[Saved entries]
____

(* ===== verification/Attachments.v ===== *)
(** * Binary attachments ([python/infra/defw_attachments.py])

    A message is walked once before it is sent: NumPy arrays, and byte strings
    from a threshold on, are replaced by small marker dicts and collected; the
    collected buffers travel beside the message, inline as base64 or left in
    memory and named by an RMA descriptor.  The receiver fetches or decodes the
    payloads and puts them back.

    NumPy, PyYAML and the native RMA entry points ([cdefw_agent]) are classes:
    the operations the code calls, and separately what it relies on. *)

From S2P Require Import Prelude PyDict PyVal Base64.
From Stdlib Require Import Ascii.

Local Open Scope string_scope.
Local Open Scope Z_scope.
Local Open Scope list_scope.
Import PyNotations.
Local Open Scope py_scope.

Definition ATTACH_MARKER_KEY : string := "__defw_attachment__".
Definition ATTACH_DATA_KEY : string := "__defw_attachment_data__".
Definition DEFAULT_RMA_THRESHOLD : Z := 64 * 1024.
Definition DEFAULT_ATTACH_THRESHOLD : Z := 4096.

(** ** NumPy *)

Class NumpyOps := {
  ndarray : Type;
  np_loaded : bool;
  ascontiguousarray : ndarray → ndarray;
  shape : ndarray → list Z;
  dtype : ndarray → string;
  tobytes : ndarray → bytes;
  frombuffer : bytes → string → res ndarray;
  reshape : ndarray → list Z → res ndarray
}.

(** ** Message objects

    What a message can hold: scalars, [bytes] ([mutable = false]) and
    [bytearray], arrays, and lists, tuples and dicts of these.  [OOther] is
    any object the walk leaves alone. *)

Section pyobj.
Context `{NumpyOps}.

Unset Elimination Schemes.
Inductive pyobj :=
  | ONone
  | OBool (b : bool)
  | OInt (n : Z)
  | OStr (s : string)
  | OBytes (mutable : bool) (bs : bytes)
  | OArray (a : ndarray)
  | OList (l : list pyobj)
  | OTuple (l : list pyobj)
  | ODict (d : list (hkey * pyobj))
  | OOther (i : nat).
Set Elimination Schemes.

Section ind.
Variable P : pyobj → Prop.
Hypothesis HNone : P ONone.
Hypothesis HBool : ∀ b, P (OBool b).
Hypothesis HInt : ∀ n, P (OInt n).
Hypothesis HStr : ∀ s, P (OStr s).
Hypothesis HBytes : ∀ m bs, P (OBytes m bs).
Hypothesis HArray : ∀ a, P (OArray a).
Hypothesis HList : ∀ l, Forall P l → P (OList l).
Hypothesis HTuple : ∀ l, Forall P l → P (OTuple l).
Hypothesis HDict : ∀ d, Forall (λ p, P p.2) d → P (ODict d).
Hypothesis HOther : ∀ i, P (OOther i).

Fixpoint pyobj_ind (o : pyobj) : P o :=
  let all := fix all l : Forall P l :=
    match l with
    | [] => Forall_nil_2 _
    | x :: l' => Forall_cons_2 _ _ _ (pyobj_ind x) (all l')
    end in
  match o with
  | ONone => HNone
  | OBool b => HBool b
  | OInt n => HInt n
  | OStr s => HStr s
  | OBytes m bs => HBytes m bs
  | OArray a => HArray a
  | OList l => HList l (all l)
  | OTuple l => HTuple l (all l)
  | ODict d =>
      HDict d ((fix alld d : Forall (λ p, P p.2) d :=
                  match d with
                  | [] => Forall_nil_2 _
                  | p :: d' => Forall_cons_2 _ _ _ (pyobj_ind p.2) (alld d')
                  end) d)
  | OOther i => HOther i
  end.
End ind.

Definition is_ndarray (o : pyobj) : bool :=
  match o with OArray _ => np_loaded | _ => false end.

(** What the attachment list holds. *)
Inductive buffer :=
  | BBytes (bs : bytes)
  | BArray (a : ndarray).

(** ** Extraction *)

Definition marker_bytes (index : Z) : pyobj :=
  ODict [(KStr ATTACH_MARKER_KEY, OInt index); (KStr "kind", OStr "bytes")].

Definition marker_ndarray (index : Z) (a : ndarray) : pyobj :=
  ODict [(KStr ATTACH_MARKER_KEY, OInt index); (KStr "kind", OStr "ndarray");
         (KStr "shape", OList (map OInt (shape a))); (KStr "dtype", OStr (dtype a))].

Fixpoint extract (threshold : Z) (o : pyobj) (acc : list buffer) : pyobj * list buffer :=
  let extract_list := fix go l acc :=
    match l with
    | [] => ([], acc)
    | x :: l' =>
        let '(x', acc1) := extract threshold x acc in
        let '(l'', acc2) := go l' acc1 in
        (x' :: l'', acc2)
    end in
  match o with
  | OArray a =>
      if np_loaded then
        let arr := ascontiguousarray a in
        (marker_ndarray (Z.of_nat (length acc)) arr, acc ++ [BArray arr])
      else (o, acc)
  | OBytes m bs =>
      if threshold <=? Z.of_nat (length bs)
      then (marker_bytes (Z.of_nat (length acc)), acc ++ [BBytes bs])
      else (o, acc)
  | ODict d =>
      let '(d', acc') :=
        (fix go d acc :=
           match d with
           | [] => ([], acc)
           | (k, x) :: d' =>
               let '(x', acc1) := extract threshold x acc in
               let '(d'', acc2) := go d' acc1 in
               ((k, x') :: d'', acc2)
           end) d acc in
      (ODict d', acc')
  | OList l => let '(l', acc') := extract_list l acc in (OList l', acc')
  | OTuple l => let '(l', acc') := extract_list l acc in (OTuple l', acc')
  | _ => (o, acc)
  end.

Definition extract_attachments (threshold : Z) (msg : pyobj) : pyobj * list buffer :=
  extract threshold msg [].

(** ** Reinjection *)

(** [l[i]] with Python's negative indices. *)
Definition py_index {A} (l : list A) (i : Z) : res A :=
  let n := Z.of_nat (length l) in
  let j := if i <? 0 then i + n else i in
  match (if (0 <=? j) && (j <? n) then l !! Z.to_nat j else None) with
  | Some x => Ok x
  | None => Raise (Exc EIndexError "list index out of range")
  end.

Definition odget (d : list (hkey * pyobj)) (k : string) : option pyobj := dget d (KStr k).

Definition odindex (d : list (hkey * pyobj)) (k : string) : res pyobj :=
  match odget d k with Some v => Ok v | None => Raise (Exc EKeyError k) end.

Definition as_int (o : pyobj) : res Z :=
  match o with
  | OInt n => Ok n
  | OBool b => Ok (b2z b)
  | _ => Raise (Exc ETypeError "an integer is required")
  end.

Definition as_str (o : pyobj) : res string :=
  match o with OStr s => Ok s | _ => Raise (Exc ETypeError "a string is required") end.

Definition as_dims (o : pyobj) : res (list Z) :=
  match o with
  | OList l | OTuple l => rmapM as_int l
  | _ => res_map (λ n, [n]) (as_int o)
  end.

(** A marker found in the message. *)
Definition restore (d : list (hkey * pyobj)) (index : pyobj) (atts : list bytes) : res pyobj :=
  let? i := as_int index in
  let? buf := py_index atts i in
  match odget d "kind" with
  | Some (OStr "ndarray") =>
      if np_loaded then
        let? dt := odindex d "dtype" in
        let? dt := as_str dt in
        let? arr := frombuffer buf dt in
        let? sh := odindex d "shape" in
        let? sh := as_dims sh in
        res_map OArray (reshape arr sh)
      else Raise (Exc ERuntimeError
             "received a NumPy array attachment but numpy is not available to restore it")
  | _ => Ok (OBytes false buf)
  end.

Fixpoint reinject (o : pyobj) (atts : list bytes) : res pyobj :=
  let reinject_list := fix go l :=
    match l with
    | [] => Ok []
    | x :: l' =>
        let? y := reinject x atts in
        let? ys := go l' in
        Ok (y :: ys)
    end in
  match o with
  | ODict d =>
      match odget d ATTACH_MARKER_KEY with
      | Some index => restore d index atts
      | None =>
          let? d' :=
            (fix go d :=
               match d with
               | [] => Ok []
               | (k, x) :: d' =>
                   let? y := reinject x atts in
                   let? ys := go d' in
                   Ok ((k, y) :: ys)
               end) d in
          Ok (ODict d')
      end
  | OList l => let? l' := reinject_list l in Ok (OList l')
  | OTuple l => let? l' := reinject_list l in Ok (OTuple l')
  | _ => Ok o
  end.

Definition reinject_attachments (msg : pyobj) (atts : list bytes) : res pyobj :=
  match atts with [] => Ok msg | _ => reinject msg atts end.

Definition to_bytes (b : buffer) : bytes :=
  match b with BBytes bs => bs | BArray a => tobytes a end.
End pyobj.

(** ** The native RMA entry points *)

Record rma_desc := RmaDesc {
  rma_handle : Z;
  rma_key : Z;
  rma_addr : Z;
  rma_len : Z
}.

Class RmaOps := {
  rma_state : Type;
  rma_built : bool;
  defw_rma_available : string → res bool;
  defw_rma_publish : bytes → M rma_state (Z * option string);
  defw_rma_fetch : string → Z → Z → Z → Z → M rma_state (Z * option bytes);
  defw_rma_discard : Z → M rma_state unit
}.

(** The two environment variables the module reads. *)
Record rma_env := RmaEnv { env_attachments : option string; env_threshold : option string }.

Definition rma_enabled (env : rma_env) : bool :=
  negb (existsb (String.eqb (default "" (env_attachments env))) ["0"; "no"; "false"; "off"]).

Definition rma_threshold (env : rma_env) : Z :=
  match env_threshold env with
  | Some s => default DEFAULT_RMA_THRESHOLD (int_of_string s)
  | None => DEFAULT_RMA_THRESHOLD
  end.

(** [s.split(':')] *)
Fixpoint split_colon (cur : string) (s : string) : list string :=
  match s with
  | EmptyString => [cur]
  | String c s' =>
      if Ascii.eqb c ":" then cur :: split_colon "" s'
      else split_colon (cur ++ String c EmptyString)%string s'
  end.

Definition parse_int (s : string) : res Z :=
  match int_of_string s with
  | Some n => Ok n
  | None => Raise (Exc EValueError "invalid literal for int() with base 10")
  end.

Definition parse_desc (s : string) : res rma_desc :=
  let? ns := rmapM parse_int (split_colon "" s) in
  match ns with
  | [h; k; a; l] => Ok (RmaDesc h k a l)
  | _ => Raise (Exc EValueError "not enough values to unpack")
  end.

Section rma.
Context `{NumpyOps} `{RmaOps}.

Definition rma_usable (env : rma_env) (blk_uuid : string) : bool :=
  if String.eqb blk_uuid "" || negb (rma_enabled env) then false
  else if negb rma_built then false
  else match defw_rma_available blk_uuid with Ok b => b | Raise _ => false end.

Definition rma_publish (data : bytes) : M rma_state (option rma_desc) :=
  let! out := try_with (let! p := defw_rma_publish data in ret (Some p)) (λ _, ret None) in
  match out with
  | None => ret None
  | Some (rc, desc) =>
      match desc with
      | Some d =>
          if negb (rc =? 0) || String.eqb d "" then ret None
          else lift_res (res_map Some (parse_desc d))
      | None => ret None
      end
  end.

Definition desc_obj (d : rma_desc) : pyobj :=
  ODict [(KStr "handle", OInt (rma_handle d)); (KStr "key", OInt (rma_key d));
         (KStr "addr", OInt (rma_addr d)); (KStr "len", OInt (rma_len d))].

(** The payload list and the handles published for it. *)
Fixpoint encode_loop (use_rma : bool) (threshold : Z) (atts : list buffer) :
    M rma_state (list pyobj * list Z) :=
  match atts with
  | [] => ret ([], [])
  | a :: atts' =>
      let data := to_bytes a in
      let! desc := if use_rma && (threshold <=? Z.of_nat (length data))
                   then rma_publish data else ret None in
      let! out := encode_loop use_rma threshold atts' in
      match desc with
      | Some d => ret (desc_obj d :: out.1, rma_handle d :: out.2)
      | None => ret (OStr (b64encode data) :: out.1, out.2)
      end
  end.

Definition encode_payloads (env : rma_env) (atts : list buffer) (blk_uuid : string) :
    M rma_state (list pyobj * list Z) :=
  encode_loop (rma_usable env blk_uuid) (rma_threshold env) atts.

(** [attach_discard] *)
Definition attach_discard (published : list Z) : M rma_state unit :=
  if rma_built
  then for_each (λ h, try_with (defw_rma_discard h) (λ _, ret tt)) published
  else ret tt.

Definition odindex_int (d : list (hkey * pyobj)) (k : string) : res Z :=
  rbind (odindex d k) as_int.

Definition rma_fetch (desc : list (hkey * pyobj)) (blk_uuid : string) : M rma_state bytes :=
  if negb rma_built then
    throw ERuntimeError
      "message carries an RMA attachment but this DEFw build has no RMA support to fetch it"
  else if String.eqb blk_uuid "" then
    throw ERuntimeError
      "message carries an RMA attachment but the sending agent is unknown, so it cannot be fetched"
  else
    let! h := lift_res (odindex_int desc "handle") in
    let! k := lift_res (odindex_int desc "key") in
    let! a := lift_res (odindex_int desc "addr") in
    let! l := lift_res (odindex_int desc "len") in
    let! out := defw_rma_fetch blk_uuid h k a l in
    match out with
    | (rc, Some data) => if rc =? 0 then ret data else throw ERuntimeError "RMA fetch failed"
    | (_, None) => throw ERuntimeError "RMA fetch failed"
    end.

Definition decode_payload (blk_uuid : string) (p : pyobj) : M rma_state bytes :=
  match p with
  | ODict d => rma_fetch d blk_uuid
  | OStr s => lift_res (b64decode s)
  | OBytes _ bs => lift_res (decode_chars 0 0 0 (map (λ b, ascii_of_nat (Z.to_nat b)) bs))
  | _ => throw ETypeError "argument should be a bytes-like object or ASCII string"
  end.

Fixpoint decode_payloads (ps : list pyobj) (blk_uuid : string) : M rma_state (list bytes) :=
  match ps with
  | [] => ret []
  | p :: ps' =>
      let! b := decode_payload blk_uuid p in
      let! bs := decode_payloads ps' blk_uuid in
      ret (b :: bs)
  end.

(** ** The two entry points *)

Context (yaml_dump : pyobj → string) (yaml_load : string → res pyobj).

(** The serialised message and what [published] is extended with. *)
Definition attach_encode (env : rma_env) (msg : pyobj) (blk_uuid : string) (threshold : Z) :
    M rma_state (string * list Z) :=
  let '(transformed, atts) := extract_attachments threshold msg in
  match atts with
  | [] => ret (yaml_dump transformed, [])
  | _ =>
      let! out := encode_payloads env atts blk_uuid in
      match transformed with
      | ODict d => ret (yaml_dump (ODict (dset d (KStr ATTACH_DATA_KEY) (OList out.1))), out.2)
      | _ => throw ETypeError "object does not support item assignment"
      end
  end.

Definition iter_payloads (o : pyobj) : res (list pyobj) :=
  match o with
  | OList l | OTuple l => Ok l
  | OStr s => Ok (map (λ c, OStr (String c EmptyString)) (String.list_ascii_of_string s))
  | OBytes _ bs => Ok (map OInt bs)
  | ODict d =>
      Ok (map (λ p, match p.1 with
                    | KNone => ONone
                    | KInt n => OInt n
                    | KStr s => OStr s
                    | KObj i => OOther i
                    end) d)
  | _ => Raise (Exc ETypeError "object is not iterable")
  end.

Definition attach_load (msg_str : string) (blk_uuid : string) : M rma_state pyobj :=
  let! o := lift_res (yaml_load msg_str) in
  match o with
  | ODict d =>
      match dget d (KStr ATTACH_DATA_KEY) with
      | Some payloads =>
          let! ps := lift_res (iter_payloads payloads) in
          let! atts := decode_payloads ps blk_uuid in
          lift_res (reinject_attachments (ODict (ddel d (KStr ATTACH_DATA_KEY))) atts)
      | None => ret o
      end
  | _ => ret o
  end.
End rma.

____

→ **WHAT YOU ARE ASKED TO DO**
Transcribe, exactly and without additions, the lines of the records above, beginning with the line that contains "Definition iter_payloads (o" and ending with the line that contains "s => OStr s", both included.

→ **SOLVED PROBLEM**
Definition iter_payloads (o : pyobj) : res (list pyobj) :=
  match o with
  | OList l | OTuple l => Ok l
  | OStr s => Ok (map (λ c, OStr (String c EmptyString)) (String.list_ascii_of_string s))
  | OBytes _ bs => Ok (map OInt bs)
  | ODict d =>
      Ok (map (λ p, match p.1 with
                    | KNone => ONone
                    | KInt n => OInt n
                    | KStr s => OStr s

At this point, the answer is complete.